TASK GOAL. Filter the records for "FloatArg" and keep each line that has it.

RECORDS SHOWN.
========

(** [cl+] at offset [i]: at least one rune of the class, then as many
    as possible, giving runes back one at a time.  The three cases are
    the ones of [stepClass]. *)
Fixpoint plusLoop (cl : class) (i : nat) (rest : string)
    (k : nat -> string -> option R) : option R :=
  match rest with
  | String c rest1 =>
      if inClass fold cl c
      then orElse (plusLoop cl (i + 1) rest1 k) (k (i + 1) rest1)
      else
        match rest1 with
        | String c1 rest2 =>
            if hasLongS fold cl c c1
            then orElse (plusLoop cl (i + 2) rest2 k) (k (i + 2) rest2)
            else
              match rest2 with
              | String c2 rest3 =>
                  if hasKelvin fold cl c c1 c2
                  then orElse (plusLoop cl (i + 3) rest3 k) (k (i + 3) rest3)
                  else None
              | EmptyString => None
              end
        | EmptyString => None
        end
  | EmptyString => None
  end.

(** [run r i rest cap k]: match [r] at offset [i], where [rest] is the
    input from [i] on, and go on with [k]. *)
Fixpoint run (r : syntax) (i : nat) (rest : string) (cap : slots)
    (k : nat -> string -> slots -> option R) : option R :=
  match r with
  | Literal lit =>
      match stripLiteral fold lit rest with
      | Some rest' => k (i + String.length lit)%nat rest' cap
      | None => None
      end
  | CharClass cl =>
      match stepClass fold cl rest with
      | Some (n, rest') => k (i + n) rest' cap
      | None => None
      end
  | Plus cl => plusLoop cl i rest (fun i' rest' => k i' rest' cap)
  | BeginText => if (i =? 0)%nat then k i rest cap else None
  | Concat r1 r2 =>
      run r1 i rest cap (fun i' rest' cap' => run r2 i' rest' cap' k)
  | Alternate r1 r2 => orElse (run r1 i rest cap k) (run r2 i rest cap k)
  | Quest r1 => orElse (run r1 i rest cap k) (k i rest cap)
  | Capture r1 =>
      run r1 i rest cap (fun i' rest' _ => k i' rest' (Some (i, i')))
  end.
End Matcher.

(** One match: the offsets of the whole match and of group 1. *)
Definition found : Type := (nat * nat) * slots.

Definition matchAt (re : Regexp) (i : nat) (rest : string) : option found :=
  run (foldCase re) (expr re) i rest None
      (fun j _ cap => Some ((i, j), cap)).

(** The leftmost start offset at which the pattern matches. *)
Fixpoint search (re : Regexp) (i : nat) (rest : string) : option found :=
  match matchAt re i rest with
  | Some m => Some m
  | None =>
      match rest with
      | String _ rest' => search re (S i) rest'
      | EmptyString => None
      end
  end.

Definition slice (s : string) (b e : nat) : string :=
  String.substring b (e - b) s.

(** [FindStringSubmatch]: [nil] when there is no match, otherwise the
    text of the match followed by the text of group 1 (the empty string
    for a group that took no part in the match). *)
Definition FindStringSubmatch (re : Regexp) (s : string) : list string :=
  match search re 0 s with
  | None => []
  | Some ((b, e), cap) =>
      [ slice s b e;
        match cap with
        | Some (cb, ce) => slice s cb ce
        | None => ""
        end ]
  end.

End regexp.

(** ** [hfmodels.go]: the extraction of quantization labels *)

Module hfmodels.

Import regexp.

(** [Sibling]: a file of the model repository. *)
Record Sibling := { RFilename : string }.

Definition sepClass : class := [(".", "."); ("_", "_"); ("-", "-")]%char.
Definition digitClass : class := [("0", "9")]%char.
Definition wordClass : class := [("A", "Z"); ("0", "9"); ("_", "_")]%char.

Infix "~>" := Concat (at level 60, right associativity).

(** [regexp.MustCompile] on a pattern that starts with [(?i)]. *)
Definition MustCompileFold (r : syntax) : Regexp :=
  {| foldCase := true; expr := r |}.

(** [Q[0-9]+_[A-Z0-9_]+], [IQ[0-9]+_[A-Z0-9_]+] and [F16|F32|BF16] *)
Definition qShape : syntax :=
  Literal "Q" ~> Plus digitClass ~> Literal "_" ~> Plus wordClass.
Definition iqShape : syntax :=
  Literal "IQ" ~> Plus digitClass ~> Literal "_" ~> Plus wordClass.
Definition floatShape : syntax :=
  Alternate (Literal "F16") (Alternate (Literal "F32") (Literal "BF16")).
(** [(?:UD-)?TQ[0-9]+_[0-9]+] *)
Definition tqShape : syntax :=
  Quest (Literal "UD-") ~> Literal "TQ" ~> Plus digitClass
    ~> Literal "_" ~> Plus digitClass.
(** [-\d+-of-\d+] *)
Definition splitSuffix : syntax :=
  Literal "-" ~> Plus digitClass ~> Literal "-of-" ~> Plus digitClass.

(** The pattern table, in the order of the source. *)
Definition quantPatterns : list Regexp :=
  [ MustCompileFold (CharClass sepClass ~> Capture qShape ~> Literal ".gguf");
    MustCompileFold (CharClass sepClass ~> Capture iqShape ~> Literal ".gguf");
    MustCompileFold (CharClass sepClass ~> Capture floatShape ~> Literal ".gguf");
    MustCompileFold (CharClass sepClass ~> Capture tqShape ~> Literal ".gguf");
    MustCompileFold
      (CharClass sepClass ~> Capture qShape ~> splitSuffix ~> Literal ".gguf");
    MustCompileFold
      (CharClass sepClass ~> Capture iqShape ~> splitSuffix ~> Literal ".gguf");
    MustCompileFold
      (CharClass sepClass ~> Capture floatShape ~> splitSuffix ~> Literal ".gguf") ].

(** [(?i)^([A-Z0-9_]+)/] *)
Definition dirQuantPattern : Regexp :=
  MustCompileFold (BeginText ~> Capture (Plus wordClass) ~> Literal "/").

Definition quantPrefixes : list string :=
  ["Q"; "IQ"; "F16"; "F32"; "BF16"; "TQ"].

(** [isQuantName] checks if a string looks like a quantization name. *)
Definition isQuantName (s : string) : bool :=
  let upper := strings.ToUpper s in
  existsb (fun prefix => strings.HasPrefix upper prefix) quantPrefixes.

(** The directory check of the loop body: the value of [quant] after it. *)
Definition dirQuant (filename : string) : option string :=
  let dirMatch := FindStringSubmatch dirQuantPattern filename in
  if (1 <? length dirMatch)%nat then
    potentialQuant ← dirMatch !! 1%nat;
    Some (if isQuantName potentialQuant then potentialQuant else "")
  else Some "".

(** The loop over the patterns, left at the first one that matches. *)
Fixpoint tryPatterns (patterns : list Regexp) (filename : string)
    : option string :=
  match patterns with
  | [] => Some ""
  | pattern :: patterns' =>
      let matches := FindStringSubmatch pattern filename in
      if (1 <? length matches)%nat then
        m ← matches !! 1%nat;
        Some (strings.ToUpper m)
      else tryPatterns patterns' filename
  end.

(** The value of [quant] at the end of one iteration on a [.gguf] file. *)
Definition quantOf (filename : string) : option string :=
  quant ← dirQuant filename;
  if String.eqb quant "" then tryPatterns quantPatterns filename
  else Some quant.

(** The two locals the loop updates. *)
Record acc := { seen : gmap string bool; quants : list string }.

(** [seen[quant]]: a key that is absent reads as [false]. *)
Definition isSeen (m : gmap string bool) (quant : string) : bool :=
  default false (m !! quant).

========

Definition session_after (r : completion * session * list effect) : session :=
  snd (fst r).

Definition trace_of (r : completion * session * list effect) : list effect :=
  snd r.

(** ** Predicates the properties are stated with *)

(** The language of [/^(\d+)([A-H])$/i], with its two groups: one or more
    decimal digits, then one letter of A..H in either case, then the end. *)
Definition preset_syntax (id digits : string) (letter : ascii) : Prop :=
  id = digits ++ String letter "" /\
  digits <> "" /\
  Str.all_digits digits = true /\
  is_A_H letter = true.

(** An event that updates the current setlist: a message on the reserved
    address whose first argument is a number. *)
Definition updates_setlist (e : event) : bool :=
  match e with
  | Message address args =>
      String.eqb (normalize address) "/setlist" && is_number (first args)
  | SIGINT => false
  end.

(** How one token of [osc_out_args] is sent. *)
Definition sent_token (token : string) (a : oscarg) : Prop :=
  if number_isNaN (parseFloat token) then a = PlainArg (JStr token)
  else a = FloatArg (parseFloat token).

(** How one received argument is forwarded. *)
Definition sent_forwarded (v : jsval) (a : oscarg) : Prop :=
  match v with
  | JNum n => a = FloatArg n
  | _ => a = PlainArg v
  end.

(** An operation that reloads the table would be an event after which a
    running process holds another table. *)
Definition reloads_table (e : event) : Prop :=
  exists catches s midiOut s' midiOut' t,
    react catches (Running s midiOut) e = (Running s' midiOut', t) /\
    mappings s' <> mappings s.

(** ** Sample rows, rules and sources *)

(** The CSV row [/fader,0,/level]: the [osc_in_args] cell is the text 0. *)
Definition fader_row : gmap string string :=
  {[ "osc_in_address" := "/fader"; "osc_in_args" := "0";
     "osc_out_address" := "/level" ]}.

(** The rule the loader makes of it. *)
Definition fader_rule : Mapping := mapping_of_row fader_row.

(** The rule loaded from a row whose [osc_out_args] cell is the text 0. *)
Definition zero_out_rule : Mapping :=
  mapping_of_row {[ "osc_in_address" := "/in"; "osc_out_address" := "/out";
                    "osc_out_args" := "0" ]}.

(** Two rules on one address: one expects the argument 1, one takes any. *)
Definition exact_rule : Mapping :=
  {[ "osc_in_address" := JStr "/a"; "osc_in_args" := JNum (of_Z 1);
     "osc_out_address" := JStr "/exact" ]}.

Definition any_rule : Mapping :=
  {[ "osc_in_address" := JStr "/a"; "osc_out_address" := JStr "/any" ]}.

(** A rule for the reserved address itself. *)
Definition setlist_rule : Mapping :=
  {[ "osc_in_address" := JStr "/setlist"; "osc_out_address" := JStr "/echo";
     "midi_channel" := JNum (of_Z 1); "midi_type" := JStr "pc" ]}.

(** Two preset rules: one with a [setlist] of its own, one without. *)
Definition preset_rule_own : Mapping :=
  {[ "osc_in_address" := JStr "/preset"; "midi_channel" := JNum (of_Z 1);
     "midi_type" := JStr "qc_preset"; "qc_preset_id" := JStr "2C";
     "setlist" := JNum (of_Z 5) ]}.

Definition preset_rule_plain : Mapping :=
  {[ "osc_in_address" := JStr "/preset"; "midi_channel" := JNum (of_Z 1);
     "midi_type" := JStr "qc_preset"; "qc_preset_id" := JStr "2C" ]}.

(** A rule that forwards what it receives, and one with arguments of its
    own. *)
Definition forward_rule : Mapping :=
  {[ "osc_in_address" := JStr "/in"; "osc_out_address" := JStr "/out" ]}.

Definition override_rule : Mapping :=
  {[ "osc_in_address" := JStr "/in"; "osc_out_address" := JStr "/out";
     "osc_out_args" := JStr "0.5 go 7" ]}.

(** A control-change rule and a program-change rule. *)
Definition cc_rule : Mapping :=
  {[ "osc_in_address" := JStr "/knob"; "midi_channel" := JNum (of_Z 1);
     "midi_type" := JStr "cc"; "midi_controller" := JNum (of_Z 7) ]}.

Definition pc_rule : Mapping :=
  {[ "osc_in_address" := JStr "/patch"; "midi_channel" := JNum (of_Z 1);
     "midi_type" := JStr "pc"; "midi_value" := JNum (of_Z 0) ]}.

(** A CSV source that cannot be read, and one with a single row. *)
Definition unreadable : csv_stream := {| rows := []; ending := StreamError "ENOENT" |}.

========

WORKED SOLUTION.
  else a = FloatArg (parseFloat token).
  | JNum n => a = FloatArg n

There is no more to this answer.